(** One step of Pocklington's criterion: a prime factor [q] of [N - 1]
    with a witness [a] divides [p - 1] for every prime divisor [p] of
    [N]. *)
Lemma pocklington_factor (N a q m p : Z) :
  Z.prime q -> Z.prime p -> (p | N) -> 1 < N ->
  N - 1 = q * m -> 0 < m ->
  a ^ (N - 1) mod N = 1 ->
  Z.gcd (a ^ m mod N - 1) N = 1 ->
  (q | p - 1).
Proof.
  intros Hq Hp HpN HN HNm Hm Ha Hg.
  pose proof (Z.prime_ge_2 _ Hp) as Hp2.
  pose proof (Z.prime_ge_2 _ Hq) as Hq2.
  assert (a ^ (N - 1) mod p = 1) as Hap
    by (apply (mod_one_divide _ N); try lia; assumption).
  assert (a mod p <> 0) as Hnz.
  { intros H0. rewrite <- Z.mod_pow_l, H0, Z.pow_0_l in Hap by lia.
    rewrite Z.mod_0_l in Hap by lia. discriminate. }
  pose proof (ZmodInv.Z.fermat_nz p a Hp Hnz) as Hf.
  pose proof (pow_mod_one_gcd p a (S (Z.to_nat (p - 1))) (N - 1) (p - 1)
                ltac:(lia) ltac:(lia) ltac:(lia) ltac:(lia) Hap Hf) as Hgcd.
  set (g := Z.gcd (N - 1) (p - 1)) in *.
  assert (0 <= g) as Hg0 by apply Z.gcd_nonneg.
  destruct (Z.eq_dec ((p - 1) mod q) 0) as [Hyes|Hno];
    [apply Z.mod_divide; [lia | exact Hyes] | exfalso].
  rewrite Z.mod_divide in Hno by lia.
  assert (~ (q | g)) as Hqg.
  { intros Hd. apply Hno. eapply Z.divide_trans; [exact Hd|].
    apply Z.gcd_divide_r. }
  assert (Z.gcd g q = 1) as Hcop.
  { rewrite Z.gcd_comm. apply Z.coprime_prime_l; assumption. }
  assert (g | m) as Hgm.
  { apply (Z.gauss g q m); [|exact Hcop].
    rewrite <- HNm. apply Z.gcd_divide_l. }
  assert (a ^ m mod p = 1) as Ham
    by (apply (pow_mod_one_divide p a g m); try lia; assumption).
  assert (p | a ^ m mod N - 1) as Hdiv.
  { destruct HpN as [c Hc].
    rewrite Z.mod_eq by lia.
    apply Z.mod_divide; [lia|].
    replace (a ^ m - N * (a ^ m / N) - 1)
      with (a ^ m - 1 + (- (c * (a ^ m / N))) * p) by (subst N; ring).
    rewrite Z.mod_add by lia.
    rewrite <- Zminus_mod_idemp_l, Ham. reflexivity. }
  assert (p | 1) as H1.
  { rewrite <- Hg. apply Z.gcd_greatest; assumption. }
  apply Z.divide_1_r_nonneg in H1; lia.
Qed.

Lemma prime_divisor_exists (fuel : nat) : forall n,
  1 < n -> (Z.to_nat n < fuel)%nat -> exists p, Z.prime p /\ (p | n).
Proof.
  induction fuel as [|fuel IH]; intros n Hn Hfuel; [lia|].
  destruct (prime_dec n) as [Hp|Hnp].
  - exists n. split; [now apply prime_alt | apply Z.divide_refl].
  - destruct (not_prime_divide n Hn Hnp) as (d & Hd & Hdn).
    destruct (IH d ltac:(lia) ltac:(lia)) as (p & Hp & Hpd).
    exists p. split; [exact Hp | eapply Z.divide_trans; eassumption].
Qed.

Lemma factor_1_prime : Z.prime factor_1.
Proof. apply (trial_division_prime factor_1 4248). vm_compute. reflexivity. Qed.

Lemma factor_2_prime : Z.prime factor_2.
Proof. apply (trial_division_prime factor_2 215). vm_compute. reflexivity. Qed.

(** The criterion with the powers computed by [powmod]. *)
Lemma pocklington_powmod (N a q : Z) (e m : positive) (p : Z) :
  Z.prime q -> Z.prime p -> (p | N) -> 1 < N ->
  N - 1 = Zpos e -> Zpos e = q * Zpos m ->
  powmod a e N = 1 ->
  Z.gcd (powmod a m N - 1) N = 1 ->
  (q | p - 1).
Proof.
  intros Hq Hp HpN HN He Hm Ha Hg.
  rewrite powmod_spec in Ha, Hg by lia.
  apply (pocklington_factor N a q (Zpos m) p); try assumption.
  - now rewrite He.
  - reflexivity.
  - now rewrite He.
Qed.

Lemma prime_61_divisors (p : Z) :
  Z.prime p -> (p | prime_61) -> factor_1 * factor_2 < p.
Proof.
  intros Hp Hd.
  assert (factor_1 | p - 1) as H1.
  { apply (pocklington_powmod prime_61 2 factor_1 18446744073709551292
             1022202220732 p factor_1_prime Hp Hd).
    - reflexivity.
    - reflexivity.
    - reflexivity.
    - vm_compute. reflexivity.
    - vm_compute. reflexivity. }
  assert (factor_2 | p - 1) as H2.
  { apply (pocklington_powmod prime_61 2 factor_2 18446744073709551292
             398650272809404 p factor_2_prime Hp Hd).
    - reflexivity.
    - reflexivity.
    - reflexivity.
    - vm_compute. reflexivity.
    - vm_compute. reflexivity. }
  destruct H1 as [u Hu].
  assert (factor_2 | u) as [v Hv].
  { apply (Z.gauss factor_2 factor_1 u).
    - rewrite Z.mul_comm, <- Hu. exact H2.
    - vm_compute. reflexivity. }
  pose proof (Z.prime_ge_2 _ Hp).
  assert (0 < v) by (unfold factor_1, factor_2 in *; nia).
  unfold factor_1, factor_2 in *. nia.
Qed.

Theorem prime_61_prime : Z.prime prime_61.
Proof.
  split; [reflexivity|].
  intros n Hn [c Hc].
  assert (1 < c) as Hc1 by (unfold prime_61 in *; nia).
  destruct (prime_divisor_exists (S (Z.to_nat n)) n ltac:(lia) ltac:(lia))
    as (p & Hp & Hpn).
  destruct (prime_divisor_exists (S (Z.to_nat c)) c ltac:(lia) ltac:(lia))
    as (p' & Hp' & Hpc).
  assert (factor_1 * factor_2 < p) as Hbig
    by (apply prime_61_divisors; [exact Hp|];
        eapply Z.divide_trans; [exact Hpn | exists c; exact Hc]).
  assert (factor_1 * factor_2 < p') as Hbig'
    by (apply prime_61_divisors; [exact Hp'|];
        eapply Z.divide_trans; [exact Hpc | exists n; lia]).
  apply Z.divide_pos_le in Hpn; [|lia].
  apply Z.divide_pos_le in Hpc; [|lia].
  assert (factor_1 * factor_2 * (factor_1 * factor_2) < n * c) by (unfold factor_1, factor_2 in *; nia).
  unfold prime_61, factor_1, factor_2 in *. lia.
Qed.

Lemma prime_61_post : rand_Prime_post 64 prime_61.
Proof.
  split; [exact prime_61_prime|]. split; [discriminate | reflexivity].
Qed.

Lemma RandomString_odd_indices_witness :
  (forall i : nat, rand_Prime_post 64 ((fun _ => prime_61) i)) /\
  RandomString (fun _ => prime_61) 0 2 = Returns "99" /\
  forall c, In c (runes_of "99") ->
    In c (odds (runes_of randomStringSource)) /\
    ~ In c (evens (runes_of randomStringSource)).
Proof.
  split; [intros _; exact prime_61_post|].
  split; [reflexivity|].
  apply (RandomString_odd_indices (fun _ => prime_61) 0 2 "99").
  - intros _. exact prime_61_post.
  - reflexivity.
Defined.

▬▬▬▬▬▬

AIM OF THE TASK: How many lines in the entries above include the string "criterion"? Give only the number.

RESPONSE AREA: 2